Вновь спрашиваю: зачем повторять давние ошибки?
Всё новое не верно, всё верное не ново
• В целом вопросы военного строительства отражены в разработанном Институтом социального развития докладе системно и радикально. Документ представляет определенный интерес для специалистов экспертного сообщества и практиков-управленцев как независимый взгляд на вопросы военной политики и обороны России. Отрадно, что в обществе и научных кругах есть понимание: без анализа проблем военного строительства программа модернизации России будет неполной.
• Полагаю, роль независимых институтов в обсуждении проблем безопасности должна неуклонно повышаться. У них есть возможность посмотреть на актуальные проблемы со стороны, глубоко изучить их, выработать независимые предложения. Управленцы, работающие в госорганах, этого лишены: они напряженно трудятся, решая текущие задачи, и порой не имеют возможности остановиться, осмотреться и выработать взгляды на ближайшую перспективу. И помимо этого, скованы взглядами и установками руководства. Вот почему вполне оправданно, как предлагают авторы доклада, привлечение представителей исследовательских центров в министерства и ведомства РФ, в том числе силовые.
• Но при этом научные центры должны соответствовать тому уровню, на котором они себя позиционируют, иметь сотрудников с соответствующей подготовкой и значительным практическим опытом работы в области специализации институтов, способных разрабатывать реалистичные и действительно целесообразные предложения.

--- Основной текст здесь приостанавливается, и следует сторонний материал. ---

(** Indexing stays inside the array. *)
Lemma index_inside t (p : list (step Z)) t' :
  lands t p t' -> forall lead tr, map (step_value user) tr = p -> forallb is_index tr = true ->
  unroll (typeOf host lead) = unroll t ->
  exists d, address (lead ++ tr) = address lead + d /\ 0 <= d /\ d + sizeof t' <= sizeof t.
Proof.
  induction 1 as [t|t p t' _ IH|t n i p t' Hi _ IH|s fs fi p t' _ _ _]; intros lead tr Ho Htr Hty.
  - destruct tr; [|done]. exists 0. rewrite app_nil_r. lia.
  - rewrite sizeof_named. by apply IH.
  - destruct tr as [|[|ie] tr]; [done|done|]. cbn [map step_value] in Ho. injection Ho as <- Ho.
    cbn [forallb is_index andb] in Htr. cbn [unroll] in Hty.
    pose proof (typeOf_index host lead ie _ _ Hty) as Hel.
    destruct (IH (lead ++ [Index ie]) tr Ho Htr ltac:(by rewrite Hel)) as (d & Hd & H0 & Hlt).
    rewrite <- app_assoc in Hd. cbn [app] in Hd. rewrite address_index, Hel in Hd.
    pose proof (sizeof_nonneg t). exists (eval user ie * sizeof t + d). rewrite sizeof_array by lia.
    split; [rewrite Hd; lia|]. nia.
  - destruct tr as [|[|] tr]; done.
Qed.

(** C15. The bounds that the front end writes for the address of (a part of) a
    variable or of a field are those of the largest array around it that stays
    inside the variable or field: [lead] is the offset without its trailing
    indexes, and the bounds made from the two expressions are exactly the bytes
    of the object there, whatever the trailing indexes are.  When these are in
    range, the object whose address is taken lies inside. *)
Theorem address_of_bounds_exact `{WB : WideBounds} lead tr addr :
  no_trailing_index lead -> forallb is_index tr = true ->
  bounded_array (typeOf host lead) = true -> undefined (element (typeOf host lead)) = false ->
  elements (typeOf host lead) < 2 ^ 63 -> u64 (address lead) ->
  address lead + sizeof (typeOf host lead) < 2 ^ 64 -> u64 addr ->
  exists b l, boundsDescr_AddrOf typeOf undefined sizeof host address (lead ++ tr) = Some (Some (b, l)) /\
    boundsDescr_StartOf typeOf undefined sizeof host address (lead ++ tr) = Some (Some (b, l)) /\
    b = address lead /\ l = address lead + sizeof (typeOf host lead) /\
    (austin addr (base (make_bounds b l)) (size (make_bounds b l)) = true <->
       address lead <= addr < address lead + sizeof (typeOf host lead)) /\
    (forall t', lands (typeOf host lead) (map (step_value user) tr) t' ->
       b <= address (lead ++ tr) /\ address (lead ++ tr) + sizeof t' <= l).
Proof.
  intros Hlead Htr Hb Hun Hel Hu Hlt Ha. set (t := typeOf host lead) in *.
  pose proof (elements_nonneg t Hb) as H0. pose proof (sizeof_nonneg t) as Hs.
  pose proof (sizeof_elements sizeof t Hb) as Hse.
  assert (Hacc : multiplyAccumulateArrayBounds 1 t = Accumulated (elements t) (element t)).
  { change 1 with (int64 1). rewrite accumulate, Z.mul_1_l, int64_small by (done || lia). done. }
  assert (Hd : handleAddrOfVarOrField typeOf undefined sizeof host address (lead ++ tr) =
    Some (Some (address lead, address lead + sizeof t))).
  { unfold handleAddrOfVarOrField. rewrite split_trailing by done. fold t. rewrite Hacc, Hun, <- Hse.
    unfold u64 in Hu. rewrite (wrap64_small (sizeof t)) by (unfold u64; lia).
    unfold add64. rewrite wrap64_small by (unfold u64; lia). done. }
  exists (address lead), (address lead + sizeof t). split; [exact Hd|]. split.
  { unfold boundsDescr_StartOf. rewrite <- Hd, <- app_assoc. unfold handleAddrOfVarOrField.
    rewrite !split_trailing; rewrite ?forallb_app, ?Htr; done. }
  split; [done|]. split; [done|]. split.
  - unfold u64 in Hu. rewrite make_bounds_wide by (unfold u64; lia). cbn [base size].
    rewrite austin_spec by (unfold u64; lia || done). lia.
  - intros t' Hl. destruct (index_inside t _ t' Hl lead tr eq_refl Htr eq_refl) as (d & -> & ? & ?). lia.
Qed.
End correctness.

• Если же представленные предложения выработаны только на основе радикализма, ничем не обоснованы, абсолютно не применимы в практической работе, если в основу методологического подхода к анализу проблем закладываются реформаторский зуд, стремление разрушить все «до основанья, а затем…» при частичном отсутствии понимания сути рассматриваемых явлений, устройства системы государственного и военного управления, то это дает основание для вывода: «В докладе много нового и верного, но всё новое не верно, а всё верное не ново».
• В этом случае доклад не способствует укреплению авторитета научного центра, не дает оснований рассчитывать на повышение его роли и значимости в вопросах выработки политики по вопросам обороны.
/Василий Трушин, независимый военный эксперт, vpk-news.ru/
Упущен один вопрос- кому выгодно. Совсем не удивлюсь, если выяснится что доклад «эффективных менеджеров» из ИНСОР профинансирован каким нибудь «независимым» фондом.